Review: Detective Grimoire

Detective Grimoire is an indie, adventure, point-and-click game from SFB Games which features some puzzles and problem-solving elements. It’s available on PC, Android and iOS.

The story of the game follows the eponymous Detective Grimoire, who has been called to investigate a mysterious murder in Boggy’s Bog.

The first thing that struck me about this game was the fantastic music. It really sets the scene and atmosphere of the bog — the music creates an air of magic and mystery along with a hint of creepiness.

The art style is quirky and fun and I loved the short, animated cutscenes. The backgrounds and environments are really detailed and eye-catching too, and that art and music combined produce a game that is both very unique and memorable. The voice acting is also spot on in my opinion, with all of the characters having fitting and interesting voices, particularly the little girl and the café chef.

The game requires you explore a swamp, interrogate different characters, find clues and solve puzzles. Little touches in the game’s styling make the game more immersive too — the menu elements are organised as that of a stereotypical detective; case files and evidence-come-clues.

One of my favourite of the game’s features was the ‘draw what you think is happening’ challenges, which made for enjoyable, silly fun. Throughout the game has you construct theories about what is happening as well as choose dialogue options when interrogating suspects to find the correct information like in normal point & click titles, however this really works well with the main character’s ‘detective’ role.

The types of puzzles change from maze-like puzzles to arranging some cogs, a very nice variety which stops the game from becoming repetitive. There’s a lot of these interactive sections throughout — you even get to do some ‘chemistry’ in a cauldron!

Like all good detective stories, this title draws you into the mystery and motivates you to discover the culprit. I was so invested that I finished the game in one sitting.

The game is very kid-friendly due to both the interface being simple and the puzzles not being too complicated. The story is exciting and a little bit ridiculous (in a good way). That said, it is also a great game for adults as Grimoire’s sarcastic humour is entertaining and doesn’t feel forced. I particularly loved the quip Grimoire makes about Professor Layton (a slightly similar and very popular detective game) – ‘that top hat guy would’ve so struggled with this one’. An older audience may appreciate this humour more but also understand the more subtle, creepier side of the story.

There are only a couple of things about this game that I can criticise. Firstly, the game is quite short, but I do recognise that this is an indie game and that perhaps the developers wanted it to kept the game compact. That said, some people may even prefer to have a game they can complete in one or two sittings, and this title could be a nice, quick adventure for those of us who don’t have a lot of time to spare.

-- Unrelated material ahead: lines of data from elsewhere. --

(** ** The package [gitgen] *)

(** Modelled from the spec: [gitgen.Config] is declared in another file of
    the package; its fields are those of the spec's Configuration. *)
Record Config : Type :=
  { SourceRef : string;
    DestinationRef : string;
    PlatformApiKey : string;
    Platform : string;
    Model : string;
    PromptMaxTokens : Z;
    PromptRequestTimeoutSeconds : Z }.

(** [type PromptType int] with its three [iota] constants. *)
Definition PromptType : Type := Z.
Definition PromptCommitMessage : PromptType := 0%Z.
Definition PromptCodeReview : PromptType := 1%Z.
Definition PromptTestCase : PromptType := 2%Z.

Section gitgen.

Variable w : World.

Definition runDiffOnCli (config : Config) : IO string_err :=
  func (
    (* Define the Git command *)
    let cmd := exec.Command "git" ["diff"; SourceRef config; DestinationRef config] in
    let cmd :=
      if String.eqb (DestinationRef config) ""
      then exec.Command "git" ["diff"; SourceRef config]
      else cmd in
    (* Run the command; its output lands in the two buffers *)
    done <- call (Run w cmd) ;;
    match exec.RunErr done with
    | Some err => Return ("", Some err)
    | None =>
        (* Convert the output to a string *)
        Return (exec.Stdout done, None)
    end).

Definition runDiffWithGoGit (config : Config) : IO string_err :=
  func (
    workingDir <- check (Getwd w) (fun err => ("", Some err)) ;;
    repo <- check (PlainOpenWithOptions w workingDir {| git.DetectDotGit := true |})
                  (fun err => ("", Some err)) ;;
    let srcRefName : plumbing.ReferenceName := SourceRef config in
    match refname_Validate w srcRefName with
    | Some err => Return ("", Some err)
    | None =>
    srcRef <- check (method (EvReference srcRefName true)
                            (git.Reference repo srcRefName true))
                    (fun err => ("", Some err)) ;;
    srcCommit <- check (method (EvCommitObject (plumbing.Hash_ srcRef))
                               (git.CommitObject repo (plumbing.Hash_ srcRef)))
                       (fun err => ("", Some err)) ;;
    srcTree <- check (method (EvTree srcCommit) (git.Commit_Tree repo srcCommit))
                     (fun err => ("", Some err)) ;;
    destRef <-
      (if negb (String.eqb (DestinationRef config) "")
       then
         let destRefName : plumbing.ReferenceName := DestinationRef config in
         match refname_Validate w destRefName with
         | Some err => Return ("", Some err)
         | None => check (method (EvReference destRefName true)
                                 (git.Reference repo destRefName true))
                         (fun err => ("", Some err))
         end
       else
         check (method (EvStorerReference plumbing.HEAD)
                       (git.Storer_Reference repo plumbing.HEAD))
               (fun err => ("", Some err))) ;;
    destCommit <- check (method (EvCommitObject (plumbing.Hash_ destRef))
                                (git.CommitObject repo (plumbing.Hash_ destRef)))
                        (fun err => ("", Some err)) ;;
    destTree <- check (method (EvTree destCommit) (git.Commit_Tree repo destCommit))
                      (fun err => ("", Some err)) ;;
    patch <- check (method (EvDiff destTree srcTree) (object.Tree_Diff destTree srcTree))
                   (fun err => ("", Some err)) ;;
    Return (object.Changes_String patch, None)
    end).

Secondly, and this may not apply to everyone, but I feel that the culprit was a little obvious. However, as this is quite a child-like game, it wouldn’t make sense for it to be too challenging.

Despite this, I think Detective Grimoire is an engaging and fun experience. The game does leaves you with some unsolved mysteries, which gives the ending a little bit of extra intrigue, so I hope you play it for yourself to experience this wonderfully unique adventure.